■ **PROVIDED DATA**:
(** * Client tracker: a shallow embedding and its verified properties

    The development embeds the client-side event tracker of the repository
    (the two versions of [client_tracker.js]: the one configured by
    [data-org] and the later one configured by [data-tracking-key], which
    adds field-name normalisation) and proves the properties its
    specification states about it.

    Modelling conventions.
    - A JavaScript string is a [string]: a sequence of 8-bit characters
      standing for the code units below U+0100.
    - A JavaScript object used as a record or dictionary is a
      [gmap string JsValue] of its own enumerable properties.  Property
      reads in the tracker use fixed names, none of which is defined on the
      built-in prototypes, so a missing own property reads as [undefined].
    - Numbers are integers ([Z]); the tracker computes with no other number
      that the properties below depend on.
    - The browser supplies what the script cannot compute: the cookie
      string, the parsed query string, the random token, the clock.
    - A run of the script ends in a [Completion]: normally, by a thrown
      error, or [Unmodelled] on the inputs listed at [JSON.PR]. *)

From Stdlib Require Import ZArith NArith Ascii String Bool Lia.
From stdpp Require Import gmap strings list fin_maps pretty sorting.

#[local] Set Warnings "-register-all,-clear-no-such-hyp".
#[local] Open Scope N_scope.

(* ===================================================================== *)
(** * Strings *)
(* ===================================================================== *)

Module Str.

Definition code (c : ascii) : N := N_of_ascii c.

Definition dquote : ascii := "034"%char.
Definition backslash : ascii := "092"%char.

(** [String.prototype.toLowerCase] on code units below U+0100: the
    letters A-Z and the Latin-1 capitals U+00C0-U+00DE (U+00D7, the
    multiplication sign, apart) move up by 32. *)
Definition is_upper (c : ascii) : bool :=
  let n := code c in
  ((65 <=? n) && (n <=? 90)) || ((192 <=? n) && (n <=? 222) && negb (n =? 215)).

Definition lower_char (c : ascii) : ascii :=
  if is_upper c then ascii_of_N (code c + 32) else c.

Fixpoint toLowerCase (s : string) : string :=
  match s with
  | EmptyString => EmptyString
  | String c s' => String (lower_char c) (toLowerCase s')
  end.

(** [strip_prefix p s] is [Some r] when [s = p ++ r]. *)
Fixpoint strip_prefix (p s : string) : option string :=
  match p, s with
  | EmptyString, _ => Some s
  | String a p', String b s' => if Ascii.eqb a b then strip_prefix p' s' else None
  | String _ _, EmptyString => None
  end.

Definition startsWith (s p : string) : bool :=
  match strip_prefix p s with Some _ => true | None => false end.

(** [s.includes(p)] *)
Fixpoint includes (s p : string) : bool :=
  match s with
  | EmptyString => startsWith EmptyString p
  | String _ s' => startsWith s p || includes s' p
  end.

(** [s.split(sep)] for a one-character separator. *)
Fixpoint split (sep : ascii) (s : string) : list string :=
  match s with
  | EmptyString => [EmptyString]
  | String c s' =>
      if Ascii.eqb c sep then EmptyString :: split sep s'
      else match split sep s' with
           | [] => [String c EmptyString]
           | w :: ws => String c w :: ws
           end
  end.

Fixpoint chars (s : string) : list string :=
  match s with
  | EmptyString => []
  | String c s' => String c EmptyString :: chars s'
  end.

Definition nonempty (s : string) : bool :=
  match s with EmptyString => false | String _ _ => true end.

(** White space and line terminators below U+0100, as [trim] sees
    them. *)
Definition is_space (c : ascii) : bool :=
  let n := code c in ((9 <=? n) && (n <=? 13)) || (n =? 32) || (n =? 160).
...
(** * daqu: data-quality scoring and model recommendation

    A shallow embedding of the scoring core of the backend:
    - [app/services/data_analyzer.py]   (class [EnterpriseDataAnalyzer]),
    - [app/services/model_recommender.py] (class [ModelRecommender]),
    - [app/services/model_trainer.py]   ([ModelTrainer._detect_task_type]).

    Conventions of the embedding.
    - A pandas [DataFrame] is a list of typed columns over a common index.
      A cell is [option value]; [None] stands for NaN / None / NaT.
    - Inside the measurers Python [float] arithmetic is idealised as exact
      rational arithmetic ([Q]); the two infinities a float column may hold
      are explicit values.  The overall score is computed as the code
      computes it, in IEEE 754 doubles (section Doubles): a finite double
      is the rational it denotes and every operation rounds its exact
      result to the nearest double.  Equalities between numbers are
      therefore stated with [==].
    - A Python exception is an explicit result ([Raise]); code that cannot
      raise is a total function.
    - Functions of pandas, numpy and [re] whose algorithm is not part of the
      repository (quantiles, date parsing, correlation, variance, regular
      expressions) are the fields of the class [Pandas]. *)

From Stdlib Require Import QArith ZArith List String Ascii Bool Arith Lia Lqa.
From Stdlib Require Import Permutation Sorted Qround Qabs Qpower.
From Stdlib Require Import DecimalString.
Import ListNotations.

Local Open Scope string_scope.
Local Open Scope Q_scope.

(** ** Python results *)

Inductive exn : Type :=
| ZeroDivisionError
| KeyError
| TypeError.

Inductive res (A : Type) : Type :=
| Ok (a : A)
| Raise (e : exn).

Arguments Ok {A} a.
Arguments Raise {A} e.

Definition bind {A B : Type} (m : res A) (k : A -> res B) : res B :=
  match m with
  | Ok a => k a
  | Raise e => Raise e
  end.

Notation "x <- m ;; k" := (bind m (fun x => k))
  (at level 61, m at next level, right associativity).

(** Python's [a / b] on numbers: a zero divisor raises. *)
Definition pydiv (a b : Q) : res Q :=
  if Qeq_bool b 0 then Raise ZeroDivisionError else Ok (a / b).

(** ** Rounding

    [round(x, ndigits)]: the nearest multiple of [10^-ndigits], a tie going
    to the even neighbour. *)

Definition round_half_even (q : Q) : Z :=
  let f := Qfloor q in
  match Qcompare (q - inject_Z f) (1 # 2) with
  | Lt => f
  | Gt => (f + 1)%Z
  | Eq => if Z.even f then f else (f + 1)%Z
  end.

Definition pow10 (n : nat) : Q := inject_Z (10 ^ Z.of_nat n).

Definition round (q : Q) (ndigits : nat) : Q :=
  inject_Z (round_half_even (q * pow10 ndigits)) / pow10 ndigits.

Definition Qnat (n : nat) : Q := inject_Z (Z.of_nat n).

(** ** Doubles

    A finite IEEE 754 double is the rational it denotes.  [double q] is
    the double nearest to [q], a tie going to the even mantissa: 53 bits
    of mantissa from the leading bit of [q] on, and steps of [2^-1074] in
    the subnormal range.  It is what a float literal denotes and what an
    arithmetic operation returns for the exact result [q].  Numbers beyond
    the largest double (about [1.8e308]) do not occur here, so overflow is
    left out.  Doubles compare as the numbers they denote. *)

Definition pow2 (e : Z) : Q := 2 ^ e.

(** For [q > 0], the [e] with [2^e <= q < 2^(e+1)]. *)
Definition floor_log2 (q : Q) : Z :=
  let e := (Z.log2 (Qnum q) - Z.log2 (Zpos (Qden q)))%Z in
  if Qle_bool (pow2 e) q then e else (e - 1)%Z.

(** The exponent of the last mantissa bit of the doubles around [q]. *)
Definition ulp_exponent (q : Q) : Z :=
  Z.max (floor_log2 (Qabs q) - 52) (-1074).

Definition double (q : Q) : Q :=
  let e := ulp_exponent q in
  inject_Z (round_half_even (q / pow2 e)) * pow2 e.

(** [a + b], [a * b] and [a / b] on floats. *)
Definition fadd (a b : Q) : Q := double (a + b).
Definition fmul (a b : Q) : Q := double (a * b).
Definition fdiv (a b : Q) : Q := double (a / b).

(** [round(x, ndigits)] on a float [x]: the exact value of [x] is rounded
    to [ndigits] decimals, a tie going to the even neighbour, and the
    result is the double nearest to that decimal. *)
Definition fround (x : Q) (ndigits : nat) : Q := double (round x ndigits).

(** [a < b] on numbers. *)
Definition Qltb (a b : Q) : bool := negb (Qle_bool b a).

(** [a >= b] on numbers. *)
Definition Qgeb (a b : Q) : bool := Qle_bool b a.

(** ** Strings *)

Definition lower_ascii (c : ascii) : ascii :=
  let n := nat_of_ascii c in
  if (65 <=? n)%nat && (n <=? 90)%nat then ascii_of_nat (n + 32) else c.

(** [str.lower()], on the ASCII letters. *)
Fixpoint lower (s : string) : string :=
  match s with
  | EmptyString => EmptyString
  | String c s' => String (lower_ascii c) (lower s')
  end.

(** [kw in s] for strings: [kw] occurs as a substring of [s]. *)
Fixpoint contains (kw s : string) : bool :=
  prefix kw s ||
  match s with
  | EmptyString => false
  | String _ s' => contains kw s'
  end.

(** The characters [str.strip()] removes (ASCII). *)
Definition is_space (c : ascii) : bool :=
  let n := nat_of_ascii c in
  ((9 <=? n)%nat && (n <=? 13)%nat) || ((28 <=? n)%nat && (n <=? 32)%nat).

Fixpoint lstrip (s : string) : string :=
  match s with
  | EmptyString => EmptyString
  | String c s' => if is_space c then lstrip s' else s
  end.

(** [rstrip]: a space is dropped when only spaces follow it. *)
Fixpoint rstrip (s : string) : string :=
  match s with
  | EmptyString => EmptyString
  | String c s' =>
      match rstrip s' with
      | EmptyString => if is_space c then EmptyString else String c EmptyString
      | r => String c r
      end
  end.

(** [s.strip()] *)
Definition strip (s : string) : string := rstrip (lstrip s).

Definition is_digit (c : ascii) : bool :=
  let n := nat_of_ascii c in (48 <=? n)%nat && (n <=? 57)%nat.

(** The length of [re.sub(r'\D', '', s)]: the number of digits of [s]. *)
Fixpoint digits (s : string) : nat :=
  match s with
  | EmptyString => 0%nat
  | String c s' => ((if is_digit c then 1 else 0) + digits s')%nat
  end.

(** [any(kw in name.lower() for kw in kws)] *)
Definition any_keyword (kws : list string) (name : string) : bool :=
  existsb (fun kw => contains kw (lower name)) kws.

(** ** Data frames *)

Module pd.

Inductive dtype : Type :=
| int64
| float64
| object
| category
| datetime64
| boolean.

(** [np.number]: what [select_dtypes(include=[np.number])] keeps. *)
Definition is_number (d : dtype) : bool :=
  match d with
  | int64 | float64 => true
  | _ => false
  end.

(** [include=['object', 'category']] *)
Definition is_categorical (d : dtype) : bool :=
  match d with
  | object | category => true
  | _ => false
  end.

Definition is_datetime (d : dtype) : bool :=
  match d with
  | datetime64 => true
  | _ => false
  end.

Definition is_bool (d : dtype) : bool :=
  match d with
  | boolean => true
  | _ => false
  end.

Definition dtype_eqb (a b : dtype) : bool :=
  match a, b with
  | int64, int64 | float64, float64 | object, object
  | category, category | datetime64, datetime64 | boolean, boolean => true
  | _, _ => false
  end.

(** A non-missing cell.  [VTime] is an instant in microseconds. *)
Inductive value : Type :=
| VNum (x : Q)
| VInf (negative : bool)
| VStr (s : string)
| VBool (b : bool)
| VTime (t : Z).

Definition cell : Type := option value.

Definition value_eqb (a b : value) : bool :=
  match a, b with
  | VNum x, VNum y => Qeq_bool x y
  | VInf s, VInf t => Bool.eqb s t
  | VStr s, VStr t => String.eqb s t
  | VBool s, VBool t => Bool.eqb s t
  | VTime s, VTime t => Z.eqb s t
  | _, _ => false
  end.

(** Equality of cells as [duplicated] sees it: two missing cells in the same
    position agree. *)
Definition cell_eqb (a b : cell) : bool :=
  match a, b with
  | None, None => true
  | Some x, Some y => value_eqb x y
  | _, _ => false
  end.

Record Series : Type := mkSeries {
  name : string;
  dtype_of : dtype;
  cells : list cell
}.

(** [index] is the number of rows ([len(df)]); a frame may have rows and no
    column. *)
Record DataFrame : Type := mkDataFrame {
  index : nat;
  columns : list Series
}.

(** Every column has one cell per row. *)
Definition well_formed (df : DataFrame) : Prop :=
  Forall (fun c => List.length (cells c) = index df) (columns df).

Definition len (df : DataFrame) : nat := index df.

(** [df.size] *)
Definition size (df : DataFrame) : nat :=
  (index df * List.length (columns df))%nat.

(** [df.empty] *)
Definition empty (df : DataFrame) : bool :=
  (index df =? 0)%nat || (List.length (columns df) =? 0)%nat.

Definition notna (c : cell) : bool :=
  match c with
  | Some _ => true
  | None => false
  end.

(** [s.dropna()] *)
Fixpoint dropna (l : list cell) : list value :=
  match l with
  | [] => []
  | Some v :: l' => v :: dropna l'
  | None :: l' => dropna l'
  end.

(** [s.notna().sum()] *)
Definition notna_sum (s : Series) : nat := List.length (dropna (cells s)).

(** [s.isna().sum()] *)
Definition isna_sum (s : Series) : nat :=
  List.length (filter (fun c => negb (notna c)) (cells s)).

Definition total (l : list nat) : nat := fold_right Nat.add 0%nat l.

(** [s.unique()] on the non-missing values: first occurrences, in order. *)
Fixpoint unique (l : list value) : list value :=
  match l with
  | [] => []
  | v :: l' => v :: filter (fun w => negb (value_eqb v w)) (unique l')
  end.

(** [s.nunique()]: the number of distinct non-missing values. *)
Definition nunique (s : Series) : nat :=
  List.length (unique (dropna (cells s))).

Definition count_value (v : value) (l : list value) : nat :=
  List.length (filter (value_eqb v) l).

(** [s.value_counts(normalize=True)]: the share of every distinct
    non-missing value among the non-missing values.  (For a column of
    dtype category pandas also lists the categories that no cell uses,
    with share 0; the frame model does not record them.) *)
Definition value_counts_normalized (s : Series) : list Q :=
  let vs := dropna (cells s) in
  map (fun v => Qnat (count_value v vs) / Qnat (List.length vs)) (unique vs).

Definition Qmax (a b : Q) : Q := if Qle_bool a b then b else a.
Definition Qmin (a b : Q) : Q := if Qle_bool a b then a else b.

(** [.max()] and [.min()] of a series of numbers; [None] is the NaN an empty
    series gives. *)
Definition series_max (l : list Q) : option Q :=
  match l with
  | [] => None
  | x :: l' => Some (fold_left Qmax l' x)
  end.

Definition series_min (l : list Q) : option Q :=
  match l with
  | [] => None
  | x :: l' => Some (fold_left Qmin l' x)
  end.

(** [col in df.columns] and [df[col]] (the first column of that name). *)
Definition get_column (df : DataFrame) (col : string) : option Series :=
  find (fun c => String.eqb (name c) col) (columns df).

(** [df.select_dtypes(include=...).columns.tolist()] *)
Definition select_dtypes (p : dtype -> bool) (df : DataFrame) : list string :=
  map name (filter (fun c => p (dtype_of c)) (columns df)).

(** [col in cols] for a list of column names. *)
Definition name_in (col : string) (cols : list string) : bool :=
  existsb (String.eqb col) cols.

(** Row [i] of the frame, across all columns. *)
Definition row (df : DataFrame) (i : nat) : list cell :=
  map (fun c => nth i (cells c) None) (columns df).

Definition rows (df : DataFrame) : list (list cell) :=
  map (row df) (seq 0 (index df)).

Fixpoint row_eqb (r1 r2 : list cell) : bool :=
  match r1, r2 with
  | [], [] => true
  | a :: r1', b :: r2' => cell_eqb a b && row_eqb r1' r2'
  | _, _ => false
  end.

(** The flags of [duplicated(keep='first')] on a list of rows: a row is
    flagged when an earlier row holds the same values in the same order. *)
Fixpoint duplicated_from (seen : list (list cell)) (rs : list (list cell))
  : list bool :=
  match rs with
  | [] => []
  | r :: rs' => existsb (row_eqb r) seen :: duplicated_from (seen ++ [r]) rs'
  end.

■ **WORK REQUIRED**: Set down, from the entries above, exactly the lines from the one with "VTime (t : Z)." up to and including the one with "Definition cell_eqb (a", and no other lines.

■ **ANSWER TO THIS TASK**:
| VTime (t : Z).

Definition cell : Type := option value.

Definition value_eqb (a b : value) : bool :=
  match a, b with
  | VNum x, VNum y => Qeq_bool x y
  | VInf s, VInf t => Bool.eqb s t
  | VStr s, VStr t => String.eqb s t
  | VBool s, VBool t => Bool.eqb s t
  | VTime s, VTime t => Z.eqb s t
  | _, _ => false
  end.

(** Equality of cells as [duplicated] sees it: two missing cells in the same
    position agree. *)
Definition cell_eqb (a b : cell) : bool :=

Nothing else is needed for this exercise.